「世界中の子どもに初等教育」という難題

貧困層を、無限の悪循環から脱出させよ

高等教育を受ける者の割合がこんなに低くては、次世代を教育する質の高い教師を雇うことができない。十分な訓練を受けた医療従事者を医療機関に配置することも難しい。その結果、不十分な教育、不健康、失業、貧困という無限の悪循環が、いつまでも続くことになる。
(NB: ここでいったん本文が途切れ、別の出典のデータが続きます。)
Lemma pending_records_spec rs c limit acc :
  limit <= 0 \/ zlen acc < limit ->
  pending_records rs c limit acc =
  let l := acc ++ uncommitted c rs in
  if (0 <? limit) && (limit <=? zlen l) then inl (cut limit l) else inr l.
Proof.
  revert acc. induction rs as [|r rs IH]; intros acc Hacc; cbn [pending_records uncommitted].
  - cbn. rewrite app_nil_r. destruct (Z.ltb_spec 0 limit), (Z.leb_spec limit (zlen acc)); cbn; done || lia.
  - unfold uncommitted. rewrite filter_cons.
    destruct (Z.leb_spec (r_EdgeSequence r) c) as [Hle|Hgt].
    { rewrite decide_False by lia. by apply IH. }
    rewrite decide_True by lia. fold (uncommitted c rs).
    replace (acc ++ r :: uncommitted c rs) with ((acc ++ [r]) ++ uncommitted c rs)
      by (by rewrite <- (assoc_L (++))).
    destruct (Z.ltb_spec 0 limit) as [Hpos|Hneg]; cbn [andb].
    2: { rewrite IH by lia. done. }
    destruct (Z.leb_spec limit (zlen (acc ++ [r]))) as [Hle|Hlt].
    + rewrite zlen_app in *. change (zlen [r]) with 1 in *.
      pose proof (zlen_nonneg (uncommitted c rs)). cbv zeta.
      rewrite (proj2 (Z.leb_le limit _)) by (rewrite !zlen_app; change (zlen [r]) with 1; lia).
      f_equal. unfold cut. rewrite (proj2 (Z.ltb_lt 0 limit)) by lia.
      rewrite take_app_le, take_ge by (rewrite ?length_app; unfold zlen in *; cbn; lia). done.
    + rewrite IH by lia. done.
Qed.

Lemma uncommitted_app c rs1 rs2 :
  uncommitted c (rs1 ++ rs2) = uncommitted c rs1 ++ uncommitted c rs2.
Proof. apply filter_app. Qed.

Lemma wp_pending_segments edge n h log sealed s c limit acc d Q :
  log_files edge (files d) n h log [] -> limit <= 0 \/ zlen acc < limit ->
  (forall d', files d' = files d -> steady d (Ok tt) d' ->
     Q (Ok (cut limit (acc ++ uncommitted c (concat log)))) (s, d')) ->
  (forall e d', files d' = files d -> clock d' = clock d -> faults d <> [] -> Q (Err e) (s, d')) ->
  wp (pending_segments (metas n h log sealed) c limit acc) Q (s, d).
Proof.
  revert n h acc d. induction log as [|rs log IH]; intros n h acc d Hl Hacc Hok Herr;
    cbn [metas pending_segments concat log_files] in *; wp_steps.
  { replace acc with (cut limit (acc ++ uncommitted c [])).
    - apply Hok; [done|apply steady_refl].
    - unfold uncommitted. cbn. rewrite app_nil_r. unfold cut. destruct (Z.ltb_spec 0 limit); [|done].
      rewrite take_ge; [done|]. unfold zlen in *. lia. }
  destruct Hl as (Hh & _ & Hl).
  apply (wp_scanSegment _ _ rs).
  { cbn [meta_of sm_path]. by destruct log. }
  2: { intros e d' F C N. wp_steps. auto. }
  intros d1 F1 S1. wp_steps. rewrite pending_records_spec by done. cbv zeta.
  rewrite uncommitted_app, (assoc_L (++)) in Hok.
  destruct ((0 <? limit) && (limit <=? _)) eqn:G; wp_steps.
  - guards. assert (cut limit ((acc ++ uncommitted c rs) ++ uncommitted c (concat log)) =
                    cut limit (acc ++ uncommitted c rs)) as Hcut.
    { unfold cut. rewrite (proj2 (Z.ltb_lt 0 limit)) by lia. apply take_app_le. unfold zlen in *. lia. }
    rewrite <- Hcut. by apply Hok.
  - apply IH; [by rewrite F1|apply andb_false_iff in G as [G|G]; guards; lia| |]; rewrite F1.
    + intros d2 F2 S2. apply Hok; [done|]. eauto using steady_trans.
    + intros e d2 F2 C2 N2. apply Herr; [done|by rewrite C2; apply S1|]. intros E. by apply N2, S1.
Qed.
現在アフリカで最も進んだ国とされている南アフリカですら、大学教育を受ける若年成人の割合は、45年時点でもたかだか10%程度だと予測される。

インドのような主要な新興国ですら、10年から45年の伸びはわずか11%と見込まれ、やっと23%に達するにすぎない。インドの高等教育制度は世界的に高く評価されているのに、随分低い水準だ。一方、シンガポール、韓国、日本では、大学教育を受ける若年成人の割合は80~90%に達すると予測される。

協調・努力なければ、ますます不均衡に

経済が発展し技術が進歩すれば、すべての国民に機会が拡大する、という推定は、希望的観測にすぎない。実際には、協調して努力しないかぎり、教育機会(そして経済機会)の分配は、今後ますます不均衡なものとなるだろう。

しかし本当の隔たりは、教育を受けた人々と受けていない人々との間にあるのではない。教育を受ける機会に恵まれた人々と、そうでない人々との間にあるのだ。長年置き去りにされてきた人たちは、すべての人々の教育を受ける基本権が尊重されるまで、各国政府や国際機関に圧力をかけ続けるだろう。運動の次の舞台は、ニューヨークで開催される国連総会だ。各国から何百人という若い人々が結集し、世界の指導者たちに改革を要求することになりそうだ。

世界中で教育への関心が高まっている今日、国際社会は、世界中のすべての子どもに教育への門戸を開くよう、あらためて確約しなければならない。